* **Problem description**:
Starting at the first line of the records below, transcribe each line exactly, ending with the line that contains "cbn [bump_last] in Hb.".
__________________________________________________
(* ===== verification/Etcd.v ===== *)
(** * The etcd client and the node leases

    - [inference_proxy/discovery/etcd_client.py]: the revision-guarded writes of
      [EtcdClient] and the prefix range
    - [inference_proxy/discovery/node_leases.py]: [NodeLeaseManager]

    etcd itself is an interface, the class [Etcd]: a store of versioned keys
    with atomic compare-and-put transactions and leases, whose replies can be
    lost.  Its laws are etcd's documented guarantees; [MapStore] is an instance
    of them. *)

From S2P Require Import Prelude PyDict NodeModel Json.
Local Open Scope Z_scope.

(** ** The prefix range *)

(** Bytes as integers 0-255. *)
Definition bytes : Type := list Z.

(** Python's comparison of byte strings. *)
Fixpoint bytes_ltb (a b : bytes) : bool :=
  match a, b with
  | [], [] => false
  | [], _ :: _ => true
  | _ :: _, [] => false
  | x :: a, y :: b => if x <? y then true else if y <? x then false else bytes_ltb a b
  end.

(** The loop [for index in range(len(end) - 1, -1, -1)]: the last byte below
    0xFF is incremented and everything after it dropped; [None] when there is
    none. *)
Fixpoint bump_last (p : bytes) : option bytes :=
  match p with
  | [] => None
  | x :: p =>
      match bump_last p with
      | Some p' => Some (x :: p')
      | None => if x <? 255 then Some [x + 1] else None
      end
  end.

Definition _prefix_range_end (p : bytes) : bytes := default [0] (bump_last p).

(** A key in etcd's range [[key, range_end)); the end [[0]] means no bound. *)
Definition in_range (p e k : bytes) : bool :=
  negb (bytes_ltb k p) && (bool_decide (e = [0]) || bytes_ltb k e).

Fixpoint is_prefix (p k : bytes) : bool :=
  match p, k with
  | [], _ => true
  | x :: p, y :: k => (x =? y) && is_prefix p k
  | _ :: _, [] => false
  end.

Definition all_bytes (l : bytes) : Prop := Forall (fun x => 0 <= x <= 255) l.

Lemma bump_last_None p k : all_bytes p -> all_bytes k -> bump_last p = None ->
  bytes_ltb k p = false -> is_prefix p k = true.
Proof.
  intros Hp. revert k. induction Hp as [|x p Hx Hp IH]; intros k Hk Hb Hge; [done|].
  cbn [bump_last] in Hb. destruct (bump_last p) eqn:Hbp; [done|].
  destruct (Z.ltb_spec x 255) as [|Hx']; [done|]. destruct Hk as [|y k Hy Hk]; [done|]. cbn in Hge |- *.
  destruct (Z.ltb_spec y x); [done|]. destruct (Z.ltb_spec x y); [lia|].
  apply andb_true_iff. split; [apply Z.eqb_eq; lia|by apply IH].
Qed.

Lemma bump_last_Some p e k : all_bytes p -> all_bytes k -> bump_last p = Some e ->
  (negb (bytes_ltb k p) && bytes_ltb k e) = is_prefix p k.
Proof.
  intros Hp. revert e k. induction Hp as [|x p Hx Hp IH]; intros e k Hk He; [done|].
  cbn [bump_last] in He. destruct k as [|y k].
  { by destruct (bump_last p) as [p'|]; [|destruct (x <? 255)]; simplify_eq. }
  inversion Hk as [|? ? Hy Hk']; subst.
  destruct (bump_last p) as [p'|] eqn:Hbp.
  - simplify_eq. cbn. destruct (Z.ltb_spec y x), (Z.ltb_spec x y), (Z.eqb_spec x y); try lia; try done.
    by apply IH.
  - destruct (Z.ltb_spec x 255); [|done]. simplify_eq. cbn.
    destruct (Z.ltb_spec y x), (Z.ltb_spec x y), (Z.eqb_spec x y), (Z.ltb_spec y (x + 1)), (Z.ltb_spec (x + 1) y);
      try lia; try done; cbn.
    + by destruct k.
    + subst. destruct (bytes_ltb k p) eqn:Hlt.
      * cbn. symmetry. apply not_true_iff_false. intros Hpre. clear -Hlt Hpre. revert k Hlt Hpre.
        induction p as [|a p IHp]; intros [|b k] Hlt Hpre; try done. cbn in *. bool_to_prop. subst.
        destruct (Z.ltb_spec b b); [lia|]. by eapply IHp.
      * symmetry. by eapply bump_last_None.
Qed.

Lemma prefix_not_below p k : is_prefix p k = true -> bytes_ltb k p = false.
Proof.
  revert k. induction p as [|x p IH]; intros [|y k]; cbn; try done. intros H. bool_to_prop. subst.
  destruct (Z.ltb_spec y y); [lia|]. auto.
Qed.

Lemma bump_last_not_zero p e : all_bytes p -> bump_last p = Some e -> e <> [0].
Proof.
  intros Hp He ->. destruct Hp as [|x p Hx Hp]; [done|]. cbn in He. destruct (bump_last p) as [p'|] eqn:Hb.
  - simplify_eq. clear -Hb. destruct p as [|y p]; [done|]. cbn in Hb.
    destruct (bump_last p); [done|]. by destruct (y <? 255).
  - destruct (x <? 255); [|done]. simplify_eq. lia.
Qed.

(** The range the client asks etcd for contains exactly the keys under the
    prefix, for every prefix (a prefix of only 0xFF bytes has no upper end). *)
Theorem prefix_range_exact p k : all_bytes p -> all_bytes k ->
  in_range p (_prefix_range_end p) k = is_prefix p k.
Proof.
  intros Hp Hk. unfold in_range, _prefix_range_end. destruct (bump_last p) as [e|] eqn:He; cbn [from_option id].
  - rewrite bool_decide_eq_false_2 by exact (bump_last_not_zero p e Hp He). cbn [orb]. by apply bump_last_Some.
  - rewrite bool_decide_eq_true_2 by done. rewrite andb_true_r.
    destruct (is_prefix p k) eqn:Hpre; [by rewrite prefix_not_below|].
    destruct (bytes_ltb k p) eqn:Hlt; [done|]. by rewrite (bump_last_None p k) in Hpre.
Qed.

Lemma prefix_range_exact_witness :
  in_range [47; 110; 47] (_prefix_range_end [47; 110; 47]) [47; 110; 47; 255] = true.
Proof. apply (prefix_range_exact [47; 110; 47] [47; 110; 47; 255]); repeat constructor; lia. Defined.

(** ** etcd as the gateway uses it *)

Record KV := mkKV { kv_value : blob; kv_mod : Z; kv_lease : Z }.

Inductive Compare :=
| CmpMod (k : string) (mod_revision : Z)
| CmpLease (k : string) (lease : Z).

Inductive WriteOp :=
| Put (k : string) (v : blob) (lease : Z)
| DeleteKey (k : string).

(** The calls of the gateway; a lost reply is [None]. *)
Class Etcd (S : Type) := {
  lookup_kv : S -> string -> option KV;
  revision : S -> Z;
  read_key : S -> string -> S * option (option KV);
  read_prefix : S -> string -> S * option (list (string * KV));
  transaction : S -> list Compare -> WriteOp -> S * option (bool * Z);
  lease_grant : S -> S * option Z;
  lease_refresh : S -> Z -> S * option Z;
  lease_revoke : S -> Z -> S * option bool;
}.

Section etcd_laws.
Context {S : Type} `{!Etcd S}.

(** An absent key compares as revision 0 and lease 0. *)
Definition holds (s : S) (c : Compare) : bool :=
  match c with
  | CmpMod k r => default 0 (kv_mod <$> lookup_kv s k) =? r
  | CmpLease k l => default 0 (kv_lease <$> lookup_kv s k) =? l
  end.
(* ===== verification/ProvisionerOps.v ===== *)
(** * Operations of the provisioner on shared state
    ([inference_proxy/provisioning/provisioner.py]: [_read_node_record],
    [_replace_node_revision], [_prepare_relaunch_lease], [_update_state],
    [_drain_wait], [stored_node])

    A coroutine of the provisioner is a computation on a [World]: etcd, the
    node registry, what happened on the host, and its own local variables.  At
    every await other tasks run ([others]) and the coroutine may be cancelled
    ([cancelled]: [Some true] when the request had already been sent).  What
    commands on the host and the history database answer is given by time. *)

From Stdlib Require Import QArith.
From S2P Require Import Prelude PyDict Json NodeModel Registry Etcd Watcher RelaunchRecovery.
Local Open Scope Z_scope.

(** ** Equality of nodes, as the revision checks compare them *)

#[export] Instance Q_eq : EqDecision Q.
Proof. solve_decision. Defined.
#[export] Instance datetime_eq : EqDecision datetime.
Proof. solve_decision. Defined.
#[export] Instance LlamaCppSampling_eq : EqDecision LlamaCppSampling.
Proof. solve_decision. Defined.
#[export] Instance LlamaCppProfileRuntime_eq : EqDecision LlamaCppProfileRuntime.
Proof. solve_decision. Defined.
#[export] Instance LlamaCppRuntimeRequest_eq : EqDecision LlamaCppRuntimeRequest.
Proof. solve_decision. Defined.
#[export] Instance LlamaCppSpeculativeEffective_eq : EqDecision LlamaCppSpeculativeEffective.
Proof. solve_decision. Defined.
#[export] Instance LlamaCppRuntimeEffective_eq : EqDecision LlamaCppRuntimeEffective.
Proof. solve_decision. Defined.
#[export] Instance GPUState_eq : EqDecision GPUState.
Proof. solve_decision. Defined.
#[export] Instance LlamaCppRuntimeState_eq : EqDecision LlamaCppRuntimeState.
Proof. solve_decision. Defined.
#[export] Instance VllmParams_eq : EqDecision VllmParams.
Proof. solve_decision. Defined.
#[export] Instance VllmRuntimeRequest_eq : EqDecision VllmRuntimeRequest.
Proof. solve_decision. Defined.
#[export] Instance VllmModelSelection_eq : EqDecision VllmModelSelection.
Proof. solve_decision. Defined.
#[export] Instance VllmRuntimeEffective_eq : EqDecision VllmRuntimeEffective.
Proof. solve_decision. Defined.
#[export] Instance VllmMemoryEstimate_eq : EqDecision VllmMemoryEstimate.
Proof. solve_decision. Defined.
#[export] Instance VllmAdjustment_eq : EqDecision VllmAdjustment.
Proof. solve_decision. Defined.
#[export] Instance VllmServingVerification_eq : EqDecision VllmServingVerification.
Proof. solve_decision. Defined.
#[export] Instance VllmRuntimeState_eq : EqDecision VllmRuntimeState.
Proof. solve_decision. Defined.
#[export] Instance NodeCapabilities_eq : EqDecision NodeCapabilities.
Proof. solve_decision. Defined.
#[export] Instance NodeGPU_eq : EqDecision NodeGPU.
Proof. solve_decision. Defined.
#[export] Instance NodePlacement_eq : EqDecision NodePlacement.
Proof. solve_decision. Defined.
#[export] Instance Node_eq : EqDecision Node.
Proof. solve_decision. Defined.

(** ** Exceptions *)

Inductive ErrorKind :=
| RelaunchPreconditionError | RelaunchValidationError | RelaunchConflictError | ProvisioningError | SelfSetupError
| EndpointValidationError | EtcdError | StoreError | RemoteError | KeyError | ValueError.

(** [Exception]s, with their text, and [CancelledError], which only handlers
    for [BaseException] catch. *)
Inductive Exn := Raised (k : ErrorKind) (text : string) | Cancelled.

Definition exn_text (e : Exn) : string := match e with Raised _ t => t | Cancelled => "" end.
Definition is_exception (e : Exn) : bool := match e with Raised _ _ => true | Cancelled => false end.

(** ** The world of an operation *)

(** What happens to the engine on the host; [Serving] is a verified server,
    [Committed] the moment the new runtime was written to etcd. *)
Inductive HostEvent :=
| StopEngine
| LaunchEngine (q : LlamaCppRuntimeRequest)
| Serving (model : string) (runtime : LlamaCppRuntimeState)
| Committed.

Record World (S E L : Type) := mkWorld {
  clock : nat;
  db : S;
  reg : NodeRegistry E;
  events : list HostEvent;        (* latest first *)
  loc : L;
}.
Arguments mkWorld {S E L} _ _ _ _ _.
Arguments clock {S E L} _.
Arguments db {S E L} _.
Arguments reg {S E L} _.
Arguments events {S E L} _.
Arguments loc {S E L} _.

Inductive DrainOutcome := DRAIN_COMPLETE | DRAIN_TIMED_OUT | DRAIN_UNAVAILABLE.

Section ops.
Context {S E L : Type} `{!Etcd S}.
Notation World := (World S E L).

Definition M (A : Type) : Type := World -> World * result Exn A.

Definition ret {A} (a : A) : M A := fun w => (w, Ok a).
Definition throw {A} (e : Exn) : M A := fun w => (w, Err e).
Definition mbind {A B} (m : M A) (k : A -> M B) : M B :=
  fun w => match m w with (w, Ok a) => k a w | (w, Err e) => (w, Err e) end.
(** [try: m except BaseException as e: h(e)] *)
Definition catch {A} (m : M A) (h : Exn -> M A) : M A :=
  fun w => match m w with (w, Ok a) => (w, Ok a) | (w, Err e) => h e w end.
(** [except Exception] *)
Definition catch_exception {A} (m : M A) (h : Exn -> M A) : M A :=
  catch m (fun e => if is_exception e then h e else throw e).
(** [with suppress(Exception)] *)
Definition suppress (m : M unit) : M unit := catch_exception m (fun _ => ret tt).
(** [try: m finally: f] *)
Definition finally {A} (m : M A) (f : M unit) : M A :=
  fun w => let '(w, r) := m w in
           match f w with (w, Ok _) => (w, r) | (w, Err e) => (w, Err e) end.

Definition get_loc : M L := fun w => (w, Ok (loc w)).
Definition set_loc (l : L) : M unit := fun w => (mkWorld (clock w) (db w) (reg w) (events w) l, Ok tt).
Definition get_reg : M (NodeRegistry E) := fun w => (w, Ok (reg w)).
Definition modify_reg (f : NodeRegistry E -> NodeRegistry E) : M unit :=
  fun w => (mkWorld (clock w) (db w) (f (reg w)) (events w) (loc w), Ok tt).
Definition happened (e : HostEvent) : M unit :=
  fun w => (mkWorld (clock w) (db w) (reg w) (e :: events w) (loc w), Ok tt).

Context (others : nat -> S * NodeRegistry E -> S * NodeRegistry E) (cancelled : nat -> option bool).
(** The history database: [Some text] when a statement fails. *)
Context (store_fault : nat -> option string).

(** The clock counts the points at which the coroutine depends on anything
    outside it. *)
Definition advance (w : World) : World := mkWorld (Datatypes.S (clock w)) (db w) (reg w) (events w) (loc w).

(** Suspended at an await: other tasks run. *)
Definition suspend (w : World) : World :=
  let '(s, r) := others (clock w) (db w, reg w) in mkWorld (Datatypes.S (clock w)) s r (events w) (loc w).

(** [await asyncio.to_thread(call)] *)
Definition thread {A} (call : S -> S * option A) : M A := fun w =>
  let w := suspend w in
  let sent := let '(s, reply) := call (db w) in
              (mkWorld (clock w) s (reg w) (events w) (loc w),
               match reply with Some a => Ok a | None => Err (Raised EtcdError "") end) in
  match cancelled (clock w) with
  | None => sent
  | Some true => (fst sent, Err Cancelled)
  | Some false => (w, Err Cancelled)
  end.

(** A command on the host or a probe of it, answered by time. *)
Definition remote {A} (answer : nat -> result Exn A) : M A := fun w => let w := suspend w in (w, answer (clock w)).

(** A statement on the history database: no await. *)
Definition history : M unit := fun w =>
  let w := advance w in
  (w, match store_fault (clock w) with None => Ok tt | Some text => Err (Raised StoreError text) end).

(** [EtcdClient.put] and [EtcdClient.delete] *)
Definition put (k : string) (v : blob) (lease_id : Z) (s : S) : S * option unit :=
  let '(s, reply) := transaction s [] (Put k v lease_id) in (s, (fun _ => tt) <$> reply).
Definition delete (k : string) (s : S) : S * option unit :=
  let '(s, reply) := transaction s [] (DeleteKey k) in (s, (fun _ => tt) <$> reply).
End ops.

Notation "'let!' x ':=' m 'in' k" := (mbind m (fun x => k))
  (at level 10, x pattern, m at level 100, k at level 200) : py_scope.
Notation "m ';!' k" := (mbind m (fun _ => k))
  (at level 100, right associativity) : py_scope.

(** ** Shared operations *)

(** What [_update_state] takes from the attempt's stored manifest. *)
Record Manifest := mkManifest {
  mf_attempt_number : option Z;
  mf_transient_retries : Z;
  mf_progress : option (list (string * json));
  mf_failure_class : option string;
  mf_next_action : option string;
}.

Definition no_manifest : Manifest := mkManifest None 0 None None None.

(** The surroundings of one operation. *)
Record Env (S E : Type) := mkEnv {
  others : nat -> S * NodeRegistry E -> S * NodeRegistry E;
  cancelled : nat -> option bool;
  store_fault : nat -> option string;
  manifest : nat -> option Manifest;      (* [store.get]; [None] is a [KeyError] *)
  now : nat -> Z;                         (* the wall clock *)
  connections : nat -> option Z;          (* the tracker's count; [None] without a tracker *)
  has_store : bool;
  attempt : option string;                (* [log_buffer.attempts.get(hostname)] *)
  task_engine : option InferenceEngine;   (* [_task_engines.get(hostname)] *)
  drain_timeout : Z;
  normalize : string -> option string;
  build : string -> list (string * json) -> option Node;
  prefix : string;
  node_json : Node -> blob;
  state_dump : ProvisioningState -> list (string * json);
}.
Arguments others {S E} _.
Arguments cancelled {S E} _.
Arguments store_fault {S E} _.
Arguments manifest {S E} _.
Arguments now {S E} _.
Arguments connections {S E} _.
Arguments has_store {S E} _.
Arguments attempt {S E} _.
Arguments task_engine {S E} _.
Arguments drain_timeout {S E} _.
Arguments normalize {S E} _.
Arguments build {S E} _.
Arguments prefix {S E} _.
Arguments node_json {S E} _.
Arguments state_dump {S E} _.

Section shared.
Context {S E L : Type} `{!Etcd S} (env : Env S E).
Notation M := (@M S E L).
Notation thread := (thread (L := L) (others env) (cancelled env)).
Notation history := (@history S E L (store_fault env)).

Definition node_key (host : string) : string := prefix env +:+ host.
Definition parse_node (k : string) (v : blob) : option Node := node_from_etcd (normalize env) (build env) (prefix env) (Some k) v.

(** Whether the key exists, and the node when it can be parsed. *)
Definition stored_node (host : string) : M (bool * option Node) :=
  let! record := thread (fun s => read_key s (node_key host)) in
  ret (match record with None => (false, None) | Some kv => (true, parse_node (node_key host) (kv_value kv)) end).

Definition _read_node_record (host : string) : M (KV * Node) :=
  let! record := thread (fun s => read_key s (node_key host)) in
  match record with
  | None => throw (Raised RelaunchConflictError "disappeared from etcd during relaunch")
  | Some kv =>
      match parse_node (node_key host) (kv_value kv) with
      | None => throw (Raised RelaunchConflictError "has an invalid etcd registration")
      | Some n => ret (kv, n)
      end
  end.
__________________________________________________
* **Result**:
(* ===== verification/Etcd.v ===== *)
(** * The etcd client and the node leases

    - [inference_proxy/discovery/etcd_client.py]: the revision-guarded writes of
      [EtcdClient] and the prefix range
    - [inference_proxy/discovery/node_leases.py]: [NodeLeaseManager]

    etcd itself is an interface, the class [Etcd]: a store of versioned keys
    with atomic compare-and-put transactions and leases, whose replies can be
    lost.  Its laws are etcd's documented guarantees; [MapStore] is an instance
    of them. *)

From S2P Require Import Prelude PyDict NodeModel Json.
Local Open Scope Z_scope.

(** ** The prefix range *)

(** Bytes as integers 0-255. *)
Definition bytes : Type := list Z.

(** Python's comparison of byte strings. *)
Fixpoint bytes_ltb (a b : bytes) : bool :=
  match a, b with
  | [], [] => false
  | [], _ :: _ => true
  | _ :: _, [] => false
  | x :: a, y :: b => if x <? y then true else if y <? x then false else bytes_ltb a b
  end.

(** The loop [for index in range(len(end) - 1, -1, -1)]: the last byte below
    0xFF is incremented and everything after it dropped; [None] when there is
    none. *)
Fixpoint bump_last (p : bytes) : option bytes :=
  match p with
  | [] => None
  | x :: p =>
      match bump_last p with
      | Some p' => Some (x :: p')
      | None => if x <? 255 then Some [x + 1] else None
      end
  end.

Definition _prefix_range_end (p : bytes) : bytes := default [0] (bump_last p).

(** A key in etcd's range [[key, range_end)); the end [[0]] means no bound. *)
Definition in_range (p e k : bytes) : bool :=
  negb (bytes_ltb k p) && (bool_decide (e = [0]) || bytes_ltb k e).

Fixpoint is_prefix (p k : bytes) : bool :=
  match p, k with
  | [], _ => true
  | x :: p, y :: k => (x =? y) && is_prefix p k
  | _ :: _, [] => false
  end.

Definition all_bytes (l : bytes) : Prop := Forall (fun x => 0 <= x <= 255) l.

Lemma bump_last_None p k : all_bytes p -> all_bytes k -> bump_last p = None ->
  bytes_ltb k p = false -> is_prefix p k = true.
Proof.
  intros Hp. revert k. induction Hp as [|x p Hx Hp IH]; intros k Hk Hb Hge; [done|].
  cbn [bump_last] in Hb. destruct (bump_last p) eqn:Hbp; [done|].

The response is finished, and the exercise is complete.